Of the rat liver cellular cyclic[c]AMP phosphodiesterase activity, .apprx. 10% was associated with a plasma-membrane fraction. Lineweaver-Burk plots of this activity were clearly non-linear, yielding extrapolated Km values of 0.7 and 60.6 .mu.M. Treatment of these membranes with high-ionic-strength NaCl solutions apparently released 80% of this activity assayed at 0.4 .mu.M-cAMP and 15% of the activity assayed at 1 mM-cAMP. The high-salt-solubilized enzyme gave a non-linear Lineweaver-Burk plot. The cAMP phosphodiesterase activity of the washed high-salt-treated membranes exhibited a linear Lineweaver-Burk plot, yielding a Km of 60 .mu.M. The high-salt-solubilized enzyme exhibited a single peak of activity upon polyacrylamide-gel electrophoresis, a single peak upon sucrose-density-gradient centrifugation (3.9 S) and decayed as a single exponential upon heat-treatment (half-life 1 min at 55.degree. C). The activity of washed high-salt-treated membranes decayed as a single exponential upon heat-treatment (half-life 42 min at 55.degree.
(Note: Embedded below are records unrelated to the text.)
(** * MISP warehouse pipeline: backfill, delta sync and geo enrichment

    A shallow embedding of the three scripts under
    [PostgreSQL extracted database/]:

    - [misp_backfill_v9_final_version.py]     (full backfill),
    - [misp_sync_v9_final_version.py]         (incremental sync),
    - [misp_geo_backfill_v9_final_version.py] (geo enrichment).

    The scripts are straight-line programs over one psycopg2 connection.
    A run is modelled by the list of actions it performs on that connection,
    in program order; the connection keeps the committed state of the
    warehouse apart from the state seen inside the open transaction, and an
    exception (none of the scripts catches one around a database call) ends
    the process, which discards the open transaction.

    JSON documents are modelled as decoded records.  Keys read with
    [a["k"]] and converted by [int] are fields of type [Z]; keys read with
    [a.get("k")] are [option] fields, [None] standing for an absent key or
    a JSON null, which [get] does not tell apart.  The text keys read with
    a default, [a.get("k", "")], and the [Galaxy] list are
    [option (option _)] fields: [None] is an absent key, [Some None] a JSON
    null, which the default does not replace.  The keys [RelatedAttribute],
    [Feed] and [Orgc] are modelled for the documents in which they are
    absent or hold a list or an object.

    Texts are [string]s holding the UTF-8 encoding of the Python [str]. *)

From Stdlib Require Import Ascii String.
From stdpp Require Import gmap strings list fin_maps pretty.

Local Open Scope string_scope.
Local Open Scope list_scope.
Local Open Scope Z_scope.

(** ** Python runtime *)

(** [datetime] values are counted in microseconds since the epoch (UTC), the
    resolution of Python's [datetime]. *)
Definition datetime := Z.

(** The conversions of the Python standard library the scripts call, each
    returning [None] where the Python function raises, and the order in
    which a [set] of ints is iterated. *)
Class PyRuntime := {
  (** [int(s)] on a string *)
  py_int : string → option Z;
  (** [datetime.fromtimestamp(n, tz=timezone.utc)], [n] in seconds *)
  fromtimestamp : Z → option datetime;
  (** [datetime.fromtimestamp(n/1e6, tz=timezone.utc)] *)
  fromtimestamp_micro : Z → option datetime;
  (** [datetime.fromisoformat(s)] *)
  fromisoformat : string → option datetime;
  (** [d.isoformat()] *)
  isoformat : datetime → string;
  (** the members of the set built from the ints of [l], as iterating the
      set yields them: every member once, in an order of the interpreter's
      choosing *)
  set_iter : list Z → list Z;
  set_iter_NoDup : ∀ l, NoDup (set_iter l);
  set_iter_elem : ∀ l x, x ∈ set_iter l ↔ x ∈ l
}.

(** [timedelta(hours=h)] *)
Definition timedelta_hours (h : Z) : Z := h * 3600 * 1000000.

(** [int(d.timestamp())]: whole seconds, truncated towards zero.  Python
    takes the quotient in double precision, which is this one for every
    [d] within 2^34 seconds of the epoch (up to the year 2514). *)
Definition timestamp_int (d : datetime) : Z := Z.quot d 1000000.

(** [s.replace("\n", " ")] *)
Fixpoint replace_newline (s : string) : string :=
  match s with
  | EmptyString => EmptyString
  | String c s' =>
      String (if Ascii.eqb c "010"%char then " "%char else c) (replace_newline s')
  end.

(** [d.get("k")] and [d.get("k", x)] for a key that may hold null: the
    Python value read, [None] for Python's [None]. *)
Definition py_get {A} (field : option (option A)) : option A := field ≫= id.

Definition py_get_default {A} (x : A) (field : option (option A)) : option A :=
  default (Some x) field.

(** A byte that continues a code point: [10xxxxxx]. *)
Definition is_continuation (c : ascii) : bool :=
  match c with
  | Ascii _ _ _ _ _ _ b6 b7 => b7 && negb b6
  end.

(** [s[:n]]: the first [n] code points of [s]. *)
Fixpoint take_code_points (n : nat) (s : string) : string :=
  match s with
  | EmptyString => EmptyString
  | String c s' =>
      if is_continuation c then String c (take_code_points n s')
      else match n with
           | O => EmptyString
           | S n' => String c (take_code_points n' s')
           end
  end.

(** [range(0, stop, step)] for a positive [step]; empty for a negative one
    (the scripts only call it with [stop = len(...)], which is not negative).
    A zero step raises [ValueError] in Python and is handled by the callers
    below. *)
Definition py_range (stop step : Z) : list Z :=
  if bool_decide (0 < step ∧ 0 < stop)
  then (λ i : nat, Z.of_nat i * step) <$> seq 0 (Z.to_nat ((stop - 1) / step + 1))
  else [].

(** [l[lo:hi]] for [0 <= lo <= hi] *)
Definition slice {A} (l : list A) (lo hi : Z) : list A :=
  take (Z.to_nat (hi - lo)) (drop (Z.to_nat lo) l).

(** The slices [l[start:start+size]] for [start in range(0, len(l), size)],
    as both COPY loops and the geo update loop take them. *)
Definition chunks {A} (size : Z) (l : list A) : list (list A) :=
  (λ start, slice l start (start + size)) <$> py_range (Z.of_nat (length l)) size.

(** ** Source documents (MISP JSON) *)

Record RelatedAttribute := {
  rel_id : Z;
  rel_event_id : Z;
  rel_object_relation : option (option string);
  rel_first_seen : option string;
  rel_last_seen : option string;
  rel_comment : option (option string)
}.

Record Attribute := {
  attr_id : Z;
  attr_event_id : Z;
  attr_category : option string;
  attr_type : option string;
  attr_value : option (option string);
  attr_to_ids : option bool;
  attr_uuid : option string;
  attr_timestamp : option string;
  attr_comment : option (option string);
  attr_first_seen : option string;
  attr_last_seen : option string;
  attr_RelatedAttribute : option (list RelatedAttribute)
}.

Record Event := {
  ev_id : Z;
  ev_org_id : option string;
  ev_info : option (option string);
  ev_uuid : option string;
  ev_date : option string;
  ev_attribute_count : option string;
  ev_timestamp : option string;
  ev_threat_level_id : option string;
  ev_publish_timestamp : option string;
  (** [e.get("Feed",{}).get("name")] *)
  ev_Feed_name : option string;
  (** [e.get("Orgc",{}).get("name")] *)
  ev_Orgc_name : option string;
  (** [g.get("name")] for each [g] of [e.get("Galaxy", [])] *)
  ev_Galaxy : option (option (list (option string)))
}.
Ltac control_bits :=
  unfold SetIsDecodeAudio, SetIsDecodeData, SetIsPlayAudio;
  rewrite ?GetIsDecodeAudio_bit, ?GetIsDecodeData_bit, ?GetIsPlayAudio_bit;
  change CONTROL_FLAG_DECODE_AUDIO with (2 ^ 7);
  change CONTROL_FLAG_DECODE_DATA with (2 ^ 6);
  change CONTROL_FLAG_PLAY_AUDIO with (2 ^ 5).

(** X1: each getter returns what its setter was last given, whatever the
    flags were before: the coupling between play and decode never undoes
    the flag that was asked for. *)
Theorem control_setter_getter (c : Basic_DAB_Plus_Controls) (v : bool) :
  GetIsDecodeAudio (SetIsDecodeAudio c v) = v
  /\ GetIsDecodeData (SetIsDecodeData c v) = v
  /\ GetIsPlayAudio (SetIsPlayAudio c v) = v.
Proof.
  destruct v; control_bits; cbn [negb]; rewrite !SetFlag_bit by lia;
    auto.
Qed.

(** X2: a setter changes no flag that it is not coupled to:
    [SetIsDecodeData] leaves decode-audio and play-audio as they are,
    [SetIsDecodeAudio(true)] leaves play-audio and decode-data as they are,
    [SetIsPlayAudio(false)] leaves decode-audio and decode-data as they
    are, and the two coupled calls leave decode-data as it is. *)
Theorem control_setter_frame (c : Basic_DAB_Plus_Controls) (v : bool) :
  (GetIsDecodeAudio (SetIsDecodeData c v) = GetIsDecodeAudio c
   /\ GetIsPlayAudio (SetIsDecodeData c v) = GetIsPlayAudio c)
  /\ (GetIsPlayAudio (SetIsDecodeAudio c true) = GetIsPlayAudio c
      /\ GetIsDecodeData (SetIsDecodeAudio c v) = GetIsDecodeData c)
  /\ (GetIsDecodeAudio (SetIsPlayAudio c false) = GetIsDecodeAudio c
      /\ GetIsDecodeData (SetIsPlayAudio c v) = GetIsDecodeData c).
Proof.
  destruct v; control_bits; cbn [negb]; rewrite !SetFlag_bit by lia;
    cbn; auto.
Qed.

(** Every operation but [SetIsDecodeData] makes [play_implies_decode]
    true, and [SetIsDecodeData] keeps it. *)
Lemma apply_play_implies_decode (c : Basic_DAB_Plus_Controls) (o : Op) :
  play_implies_decode c -> play_implies_decode (apply c o).
Proof.
  unfold play_implies_decode. destruct o as [| |v|v|v]; cbn [apply].
  - intros _ _. reflexivity.
  - intros _ H. discriminate H.
  - destruct v; control_bits; cbn [negb]; rewrite !SetFlag_bit by lia;
      cbn; intuition discriminate.
  - control_bits; rewrite !SetFlag_bit by lia. cbn. auto.
  - destruct v; control_bits; rewrite !SetFlag_bit by lia; cbn;
      intuition discriminate.
Qed.

(** X3: "playing implies decoding" is an invariant of the controls: when
    it holds of the flags (as it does of [flags = 0]), it holds after every
    sequence of [RunAll], [StopAll] and setter calls. *)
Theorem play_implies_decode_invariant
  (c : Basic_DAB_Plus_Controls) (ops : list Op) :
  play_implies_decode c -> play_implies_decode (apply_all c ops).
Proof.
  revert c. induction ops as [|o ops IH]; intros c Hc; [exact Hc|].
  cbn [apply_all fold_left]. apply IH, apply_play_implies_decode, Hc.
Qed.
C) and was solubilized in the detergent Triton X-100. Cytosol-derived cAMP phosphodiesterase activity could bind to washed high-salt-treated plasma membranes, but was totally eluted by washing with 1 mM-KHCO3, unlike the high-salt-solubilized enzyme, which required high salt concentrations to elute it. The cAMP phosphodiesterase activity of rat liver plasma membranes apparently can be resolved into 2 components: a single peripheral protein exhibiting apparent negative co-operativity, that is distinct from cytosol forms, and an intrinsic protein exhibiting normal Michaelis kinetics.